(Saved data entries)

(** X19. The silent variant neither prints nor reads: with [verbose] unset,
    no call of [#generateArgs], [uninstall], [install], [start] or [stop], no
    download and no listener of the child writes to the console or standard
    output or opens the prompt.  Its errors reach the caller only through the
    rejected promise. *)
Theorem silent_variant_prints_nothing
        (libIndex : list string) (w : World) (m : Manager) :
  verbose m = false ->
  (forall o, silent (fst (generateArgs w m o)))
  /\ silent (fst (uninstall libIndex w m))
  /\ (forall update, silent (fst (install libIndex w m update)))
  /\ (forall args, silent (fst (start libIndex w m args)))
  /\ silent (fst (fst (stop m)))
  /\ (forall events destination,
         silent (fst (downloadDynamoDB events destination false)))
  /\ (forall o events s, fst (watch false o s events) = []).
Proof.
  intros Hv.
  split; [intros o; apply quiet_silent, generateArgs_quiet, Hv |].
  split.
  { unfold uninstall, throw, new_error, log_info, log_warning, when.
    rewrite Hv.
    destruct (negb (find libIndex w (path m))); [intros e []|].
    destruct (path m =? defaultPath w).
    - destruct (rm w (path m)); intros e H; simpl in H;
        destruct H as [<- | []]; reflexivity.
    - apply quiet_silent. apply all_bind.
      + intros e H. simpl in H.
        repeat (destruct H as [<- | H]; [reflexivity |]). contradiction.
      + intros _ _.
        destruct (rejected_names w (uninstall_files m)); [apply all_ret |].
        destruct (_ || _); [intros e [] | apply all_ret]. }
  split; [intros update; apply quiet_silent, install_quiet, Hv |].
  split.
  { intros args. pose proof (prepare_quiet libIndex w m args Hv) as Hp.
    unfold start. rewrite Hv.
    destruct (dynamodb m); [intros e [] |].
    destruct (prepare libIndex w m args) as [es [[built |] | r |]];
      try (apply (quiet_silent (es, _)); exact Hp).
    - intros e Hin. simpl in Hin.
      apply in_app_or in Hin as [Hin | [<- | []]]; [| reflexivity].
      apply (quiet_silent (es, Fulfilled (Some built)) Hp). exact Hin.
    - apply (quiet_silent (es, Fulfilled None) Hp).
    - apply (quiet_silent (es, Rejected r) Hp).
    - apply (quiet_silent (es, @Pending (option (list string))) Hp). }
  split.
  { unfold stop, new_error. rewrite Hv.
    destruct (dynamodb m) as [child |]; [| intros e []].
    destruct (kill_result child); intros e H; simpl in H;
      destruct H as [<- | []]; reflexivity. }
  split; [intros events destination; apply quiet_silent, download_quiet |].
  intros events s. apply watch_quiet.
Qed.

Lemma silent_variant_prints_nothing_witness :
  silent (fst (start sample_libIndex locked_jar_world sample_manager None)).
Proof.
  destruct (silent_variant_prints_nothing
              sample_libIndex locked_jar_world sample_manager eq_refl)
    as (_ & _ & _ & Hstart & _).
  exact (Hstart None).
Defined.

(** ** More on the argument builder *)

Lemma port_passes_check (o : DynamoDBOptions) :
  defined (port o) && negb (Number_isInteger (port o)) = negb (port_passes o).
Proof.
  unfold port_passes.
  destruct (defined (port o)), (Number_isInteger (port o)); reflexivity.
Qed.

(** X20. In-memory mode touches no directory: with [inMemory] truthy,
    [dbPath] falsy and a port that passes, the builder issues no effect at
    all and returns the base, CORS and port arguments, [-inMemory] and the
    optional flags, with no [-dbPath] pushed. *)
Theorem generateArgs_inMemory
        (w : World) (m : Manager) (o : DynamoDBOptions) :
  truthy (inMemory o) = true ->
  truthy (dbPath o) = false ->
  port_passes o = true ->
  generateArgs w m o
  = ([], Fulfilled (base_args m ++ cors_args o ++ port_args o
                      ++ ["-inMemory"] ++ flag_args o)%list).
Proof.
  intros Hmem Hdb Hport.
  rewrite generateArgs_cases, port_passes_check, Hport.
  unfold storage_args, storage_mkdirs. rewrite Hmem, Hdb. reflexivity.
Qed.

Lemma generateArgs_inMemory_witness :
  generateArgs sample_world sample_manager
    (mkOptions JSUndefined JSUndefined JSUndefined (JSBool true)
               (JSNum (NInt 3000)) (JSBool true))
  = ([], Fulfilled ["-Djava.library.path=/srv/ddb/DynamoDBLocal_lib"; "-jar";
                    "/srv/ddb/DynamoDBLocal.jar"; "-port"; "3000";
                    "-inMemory"; "-sharedDb"]).
Proof.
  rewrite (generateArgs_inMemory sample_world sample_manager
             (mkOptions JSUndefined JSUndefined JSUndefined (JSBool true)
                        (JSNum (NInt 3000)) (JSBool true))
             eq_refl eq_refl eq_refl).
  reflexivity.
Defined.

(** X21. A [dbPath] that is truthy but not a string (a number, [true], an
    array, an object) is not rejected: without [inMemory] the builder then
    pushes no storage option at all, neither the given path nor the default
    one, and creates no directory; with [inMemory] it is rejected with the
    conflict error like a string would be. *)
Theorem generateArgs_dbPath_not_a_string
        (w : World) (m : Manager) (o : DynamoDBOptions) :
  truthy (dbPath o) = true ->
  is_string (dbPath o) = false ->
  port_passes o = true ->
  (truthy (inMemory o) = false ->
   generateArgs w m o
   = ([], Fulfilled (base_args m ++ cors_args o ++ port_args o
                       ++ flag_args o)%list))
  /\ (truthy (inMemory o) = true ->
      generateArgs w m o
      = (error_log (verbose m) conflict_error,
         Rejected (Thrown conflict_error))).
Proof.
  intros Hdb Hstr Hport.
  rewrite generateArgs_cases, port_passes_check, Hport.
  unfold storage_args, storage_mkdirs. rewrite Hdb.
  split; intros ->; [| reflexivity].
  destruct (dbPath o) as [| | [] | [z | | | |] | s | items |];
    try discriminate; simpl in *; try rewrite Hdb; reflexivity.
Qed.

Lemma generateArgs_dbPath_not_a_string_witness :
  generateArgs sample_world sample_manager
    (mkOptions JSUndefined (JSNum (NInt 5)) JSUndefined JSUndefined
               JSUndefined JSUndefined)
  = ([], Fulfilled ["-Djava.library.path=/srv/ddb/DynamoDBLocal_lib"; "-jar";
                    "/srv/ddb/DynamoDBLocal.jar"]).
Proof.
  rewrite (proj1 (generateArgs_dbPath_not_a_string
                    sample_world sample_manager
                    (mkOptions JSUndefined (JSNum (NInt 5)) JSUndefined
                               JSUndefined JSUndefined JSUndefined)
                    eq_refl eq_refl eq_refl)
                 eq_refl).
  reflexivity.
Defined.

(** X22. A falsy [dbPath] (the empty string, [null], [false], [0], [NaN])
    counts as no [dbPath]: the builder does exactly what it does for the same
    options without it. *)
Theorem generateArgs_falsy_dbPath
        (w : World) (m : Manager) (o : DynamoDBOptions) :
  truthy (dbPath o) = false ->
  generateArgs w m o = generateArgs w m (without_dbPath o).
Proof.
  intros Hdb. rewrite !generateArgs_cases.
  unfold storage_args, storage_mkdirs, without_dbPath, port_args, cors_args,
    flag_args, push_cors, push_flags.
  cbn [cors dbPath delayTransientStatuses inMemory port sharedDB].
  rewrite Hdb. cbn [truthy andb].
  rewrite !andb_false_r.
  destruct (dbPath o) as [| | [] | [z | | | |] | [| c s] | items |];
    try discriminate; simpl in Hdb; try rewrite Hdb; reflexivity.
Qed.

Lemma generateArgs_falsy_dbPath_witness :
  generateArgs sample_world sample_manager
    (mkOptions JSUndefined (JSStr "") JSUndefined JSUndefined JSUndefined
               JSUndefined)
  = generateArgs sample_world sample_manager no_options.
Proof.
  exact (generateArgs_falsy_dbPath sample_world sample_manager
           (mkOptions JSUndefined (JSStr "") JSUndefined JSUndefined JSUndefined
                      JSUndefined) eq_refl).
Defined.

(** X23. Every directory the builder tries to create is the one it passes
    on: if a [mkdir] is issued for [p], it is the only effect, the call is
    fulfilled, and [-dbPath] immediately followed by [p] is in the list.  A
    rejected call creates nothing. *)
Theorem generateArgs_mkdir_is_dbPath
        (w : World) (m : Manager) (o : DynamoDBOptions) (p : string) :
  In (Mkdir p) (fst (generateArgs w m o)) ->
  fst (generateArgs w m o) = [Mkdir p]
  /\ exists before after,
       snd (generateArgs w m o)
       = Fulfilled (before ++ "-dbPath" :: p :: after)%list.
Proof.
  rewrite generateArgs_cases.
  destruct (defined (port o) && negb (Number_isInteger (port o)));
    [destruct (verbose m); simpl; intuition discriminate |].
  destruct (truthy (inMemory o) && truthy (dbPath o));
    [destruct (verbose m); simpl; intuition discriminate |].
  unfold storage_args, storage_mkdirs.
  destruct (truthy (inMemory o)); [intros [] |].
  generalize (base_args m) (cors_args o) (port_args o) (flag_args o).
  intros base origins ports flags.
  destruct (dbPath o) as [| | [] | [z | | | |] | [| c s] | items |]; simpl;
    try destruct (z =? 0)%Z; simpl; intros H; try contradiction;
    destruct H as [[= <-] | []]; (split; [reflexivity |]);
    exists (base ++ origins ++ ports)%list;
    eexists; rewrite <- !app_assoc; reflexivity.
Qed.

Lemma generateArgs_mkdir_is_dbPath_witness :
  fst (generateArgs sample_world sample_manager
         (mkOptions JSUndefined (JSStr "data/../db") JSUndefined JSUndefined
                    JSUndefined JSUndefined))
  = [Mkdir "/home/user/db"].
Proof.
  exact (proj1 (generateArgs_mkdir_is_dbPath
                  sample_world sample_manager
                  (mkOptions JSUndefined (JSStr "data/../db") JSUndefined
                             JSUndefined JSUndefined JSUndefined)
                  "/home/user/db" (or_introl eq_refl))).
Defined.

(** ** Progress of a download *)

Lemma run_verbose_stream (destination length : string) (chunks : list Z)
      (p : Promise) (destroyed : bool) (written : Z) :
  run_download destination true
               (mkDownload p destroyed (Streaming length written))
               (map ResponseData chunks)
  = (progress_lines length (running_totals written chunks),
     mkDownload p destroyed
                (Streaming length (fold_left Z.add chunks written))).
Proof.
  revert written. induction chunks as [| n chunks IH]; intros written;
    [reflexivity |].
  simpl. rewrite IH. reflexivity.
Qed.

(** X24. The progress of a verbose download is cumulative: after a response
    with a length whose destination could be created, each chunk of data
    clears the line and reports the total of the bytes received so far,
    against the length of the header; the silent variant keeps no count and
    reports nothing. *)
Theorem download_progress_is_cumulative
        (destination : string) (c : ascii) (length : string)
        (chunks : list Z) :
  let events :=
    GotResponse (Some (String c length)) None :: map ResponseData chunks in
  downloadDynamoDB events destination true
  = ((HttpsGet download_host download_path :: Mkdir destination
        :: Untar destination
        :: progress_lines (String c length) (running_totals 0 chunks))%list,
     Pending)
  /\ downloadDynamoDB events destination false
     = ([HttpsGet download_host download_path; Mkdir destination;
         Untar destination],
        Pending).
Proof.
  intros events. unfold downloadDynamoDB, events.
  cbn [run_download on_request_event new_download dl_stage dl_promise
       dl_destroyed].
  split.
  - rewrite run_verbose_stream. reflexivity.
  - rewrite <- (app_nil_r (map ResponseData chunks)).
    rewrite run_quiet_stream. reflexivity.
Qed.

• **To do**: In the lines above, find the word "JSStr" and copy every line it occurs in.

• **Task answer**:
    (mkOptions JSUndefined (JSStr "") JSUndefined JSUndefined JSUndefined
           (mkOptions JSUndefined (JSStr "") JSUndefined JSUndefined JSUndefined
         (mkOptions JSUndefined (JSStr "data/../db") JSUndefined JSUndefined
                  (mkOptions JSUndefined (JSStr "data/../db") JSUndefined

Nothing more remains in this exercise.